▶ **ASSIGNMENT**
Below are lines of data; restate word for word those running from the line containing "(* ===== verification/Subjects.v ===== *)" to the line containing "bool_decide (Kind a = Kind b) &&", inclusive, and no others.

▶ **GIVEN DATA**

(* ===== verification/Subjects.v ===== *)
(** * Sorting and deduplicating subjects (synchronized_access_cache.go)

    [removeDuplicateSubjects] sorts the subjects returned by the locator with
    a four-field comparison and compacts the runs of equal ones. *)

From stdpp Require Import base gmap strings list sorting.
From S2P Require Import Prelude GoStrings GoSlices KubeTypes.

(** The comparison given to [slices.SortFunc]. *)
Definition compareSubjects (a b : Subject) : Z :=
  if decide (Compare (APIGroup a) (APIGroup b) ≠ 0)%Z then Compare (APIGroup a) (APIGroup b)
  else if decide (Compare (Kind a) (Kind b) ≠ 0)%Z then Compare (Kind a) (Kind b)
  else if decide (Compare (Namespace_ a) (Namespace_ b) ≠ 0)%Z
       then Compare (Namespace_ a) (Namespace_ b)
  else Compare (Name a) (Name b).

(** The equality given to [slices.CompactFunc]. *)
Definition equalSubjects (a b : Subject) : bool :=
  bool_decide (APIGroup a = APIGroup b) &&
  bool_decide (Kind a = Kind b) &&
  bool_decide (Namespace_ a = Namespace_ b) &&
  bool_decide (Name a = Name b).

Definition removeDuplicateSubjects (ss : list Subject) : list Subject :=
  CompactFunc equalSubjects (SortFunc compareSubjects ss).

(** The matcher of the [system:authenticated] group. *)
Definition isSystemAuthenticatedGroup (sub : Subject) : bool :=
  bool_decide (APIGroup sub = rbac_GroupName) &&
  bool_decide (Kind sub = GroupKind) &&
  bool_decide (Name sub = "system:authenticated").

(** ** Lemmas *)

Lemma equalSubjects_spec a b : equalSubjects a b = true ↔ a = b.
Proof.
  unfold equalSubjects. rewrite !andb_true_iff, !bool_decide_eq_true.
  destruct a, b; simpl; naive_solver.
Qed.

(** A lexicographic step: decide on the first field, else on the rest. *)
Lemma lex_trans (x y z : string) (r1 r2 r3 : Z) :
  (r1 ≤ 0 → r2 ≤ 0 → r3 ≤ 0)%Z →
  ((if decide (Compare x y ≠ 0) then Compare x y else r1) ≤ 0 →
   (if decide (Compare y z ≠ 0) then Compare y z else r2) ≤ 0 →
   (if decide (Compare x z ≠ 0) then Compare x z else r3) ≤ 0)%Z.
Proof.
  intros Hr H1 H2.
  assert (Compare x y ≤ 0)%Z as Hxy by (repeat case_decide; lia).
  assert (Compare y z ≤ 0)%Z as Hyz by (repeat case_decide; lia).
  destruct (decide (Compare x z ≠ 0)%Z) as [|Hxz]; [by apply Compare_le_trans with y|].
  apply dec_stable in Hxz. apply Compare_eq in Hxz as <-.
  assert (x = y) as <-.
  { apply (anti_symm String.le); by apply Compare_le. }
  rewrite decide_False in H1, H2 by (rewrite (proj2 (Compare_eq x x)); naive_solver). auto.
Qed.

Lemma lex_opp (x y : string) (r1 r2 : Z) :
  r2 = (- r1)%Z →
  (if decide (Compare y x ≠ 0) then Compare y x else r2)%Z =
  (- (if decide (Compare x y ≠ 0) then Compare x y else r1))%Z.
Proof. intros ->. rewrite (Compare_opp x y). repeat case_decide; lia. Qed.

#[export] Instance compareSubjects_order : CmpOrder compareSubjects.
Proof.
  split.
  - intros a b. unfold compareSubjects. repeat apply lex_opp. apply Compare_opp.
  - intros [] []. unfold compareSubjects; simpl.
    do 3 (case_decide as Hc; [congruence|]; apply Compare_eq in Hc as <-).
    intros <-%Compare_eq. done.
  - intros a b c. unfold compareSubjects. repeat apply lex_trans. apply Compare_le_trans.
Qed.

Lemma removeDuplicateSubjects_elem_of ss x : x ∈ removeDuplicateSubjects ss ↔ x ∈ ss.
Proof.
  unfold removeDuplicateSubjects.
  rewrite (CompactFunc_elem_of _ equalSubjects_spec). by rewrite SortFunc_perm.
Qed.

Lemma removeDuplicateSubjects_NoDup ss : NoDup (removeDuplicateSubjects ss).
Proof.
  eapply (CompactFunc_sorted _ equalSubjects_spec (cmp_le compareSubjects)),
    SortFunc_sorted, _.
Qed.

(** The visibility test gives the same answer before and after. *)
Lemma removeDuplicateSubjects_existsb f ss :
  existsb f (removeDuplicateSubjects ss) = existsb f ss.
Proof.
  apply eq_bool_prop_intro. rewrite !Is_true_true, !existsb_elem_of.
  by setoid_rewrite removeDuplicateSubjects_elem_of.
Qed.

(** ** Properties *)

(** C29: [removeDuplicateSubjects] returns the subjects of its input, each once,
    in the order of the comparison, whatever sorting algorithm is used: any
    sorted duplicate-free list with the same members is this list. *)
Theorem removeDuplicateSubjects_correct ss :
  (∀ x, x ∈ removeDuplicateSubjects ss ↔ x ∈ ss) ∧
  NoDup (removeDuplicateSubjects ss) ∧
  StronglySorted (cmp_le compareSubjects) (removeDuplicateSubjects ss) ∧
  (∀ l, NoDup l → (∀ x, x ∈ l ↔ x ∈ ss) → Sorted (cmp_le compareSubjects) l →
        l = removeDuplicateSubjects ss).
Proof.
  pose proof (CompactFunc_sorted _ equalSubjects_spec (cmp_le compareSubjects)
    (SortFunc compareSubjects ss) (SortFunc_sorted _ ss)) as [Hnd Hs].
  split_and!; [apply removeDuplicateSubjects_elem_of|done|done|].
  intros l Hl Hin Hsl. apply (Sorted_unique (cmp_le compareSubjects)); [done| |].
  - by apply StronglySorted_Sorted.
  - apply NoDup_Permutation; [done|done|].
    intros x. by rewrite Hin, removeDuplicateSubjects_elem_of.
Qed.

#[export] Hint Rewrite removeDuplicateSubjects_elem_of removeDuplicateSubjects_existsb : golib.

---

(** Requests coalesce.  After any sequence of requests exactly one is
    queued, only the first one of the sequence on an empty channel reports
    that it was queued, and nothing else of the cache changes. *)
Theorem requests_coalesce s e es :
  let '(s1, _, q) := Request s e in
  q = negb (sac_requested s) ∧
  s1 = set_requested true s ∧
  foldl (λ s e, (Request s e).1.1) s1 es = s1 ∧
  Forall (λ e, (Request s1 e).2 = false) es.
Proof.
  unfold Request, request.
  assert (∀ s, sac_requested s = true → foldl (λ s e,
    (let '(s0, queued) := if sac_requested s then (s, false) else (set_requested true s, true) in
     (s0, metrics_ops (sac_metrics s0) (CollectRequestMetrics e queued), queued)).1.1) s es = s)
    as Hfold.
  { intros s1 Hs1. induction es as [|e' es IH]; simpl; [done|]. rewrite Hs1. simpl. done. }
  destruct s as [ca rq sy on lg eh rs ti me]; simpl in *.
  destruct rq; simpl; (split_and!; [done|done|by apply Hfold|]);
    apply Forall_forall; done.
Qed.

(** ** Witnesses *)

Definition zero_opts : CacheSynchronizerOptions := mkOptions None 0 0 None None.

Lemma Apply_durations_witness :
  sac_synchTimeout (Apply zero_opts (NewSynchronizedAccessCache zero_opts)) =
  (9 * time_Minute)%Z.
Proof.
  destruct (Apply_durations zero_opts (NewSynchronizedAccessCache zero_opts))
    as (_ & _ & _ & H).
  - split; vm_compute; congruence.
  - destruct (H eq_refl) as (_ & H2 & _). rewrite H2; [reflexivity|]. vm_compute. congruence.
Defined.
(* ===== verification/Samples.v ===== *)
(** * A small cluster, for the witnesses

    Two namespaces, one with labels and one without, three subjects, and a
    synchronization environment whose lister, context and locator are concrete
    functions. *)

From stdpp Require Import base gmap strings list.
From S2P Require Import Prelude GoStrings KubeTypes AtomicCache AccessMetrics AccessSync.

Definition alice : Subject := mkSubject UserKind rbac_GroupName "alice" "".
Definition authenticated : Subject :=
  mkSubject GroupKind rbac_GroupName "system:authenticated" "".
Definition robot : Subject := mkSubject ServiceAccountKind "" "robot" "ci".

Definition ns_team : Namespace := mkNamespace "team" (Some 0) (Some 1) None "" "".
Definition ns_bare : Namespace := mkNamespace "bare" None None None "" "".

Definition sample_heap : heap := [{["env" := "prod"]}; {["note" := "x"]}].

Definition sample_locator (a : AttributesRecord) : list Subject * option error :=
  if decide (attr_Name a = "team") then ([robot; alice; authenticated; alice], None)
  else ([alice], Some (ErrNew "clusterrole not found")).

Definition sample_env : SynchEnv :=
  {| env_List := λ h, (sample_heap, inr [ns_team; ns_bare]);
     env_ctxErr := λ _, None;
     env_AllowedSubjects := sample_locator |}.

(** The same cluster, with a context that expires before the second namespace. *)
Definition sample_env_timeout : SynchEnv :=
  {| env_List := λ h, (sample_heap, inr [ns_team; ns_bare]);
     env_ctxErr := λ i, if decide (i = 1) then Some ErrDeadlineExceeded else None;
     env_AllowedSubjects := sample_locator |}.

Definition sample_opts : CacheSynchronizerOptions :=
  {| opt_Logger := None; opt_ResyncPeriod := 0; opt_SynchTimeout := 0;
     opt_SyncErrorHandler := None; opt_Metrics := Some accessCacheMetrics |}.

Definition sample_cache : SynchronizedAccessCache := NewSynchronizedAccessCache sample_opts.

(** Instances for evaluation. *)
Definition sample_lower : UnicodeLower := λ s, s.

▶ **OUTPUT BELOW**
(* ===== verification/Subjects.v ===== *)
(** * Sorting and deduplicating subjects (synchronized_access_cache.go)

    [removeDuplicateSubjects] sorts the subjects returned by the locator with
    a four-field comparison and compacts the runs of equal ones. *)

From stdpp Require Import base gmap strings list sorting.
From S2P Require Import Prelude GoStrings GoSlices KubeTypes.

(** The comparison given to [slices.SortFunc]. *)
Definition compareSubjects (a b : Subject) : Z :=
  if decide (Compare (APIGroup a) (APIGroup b) ≠ 0)%Z then Compare (APIGroup a) (APIGroup b)
  else if decide (Compare (Kind a) (Kind b) ≠ 0)%Z then Compare (Kind a) (Kind b)
  else if decide (Compare (Namespace_ a) (Namespace_ b) ≠ 0)%Z
       then Compare (Namespace_ a) (Namespace_ b)
  else Compare (Name a) (Name b).

(** The equality given to [slices.CompactFunc]. *)
Definition equalSubjects (a b : Subject) : bool :=
  bool_decide (APIGroup a = APIGroup b) &&
  bool_decide (Kind a = Kind b) &&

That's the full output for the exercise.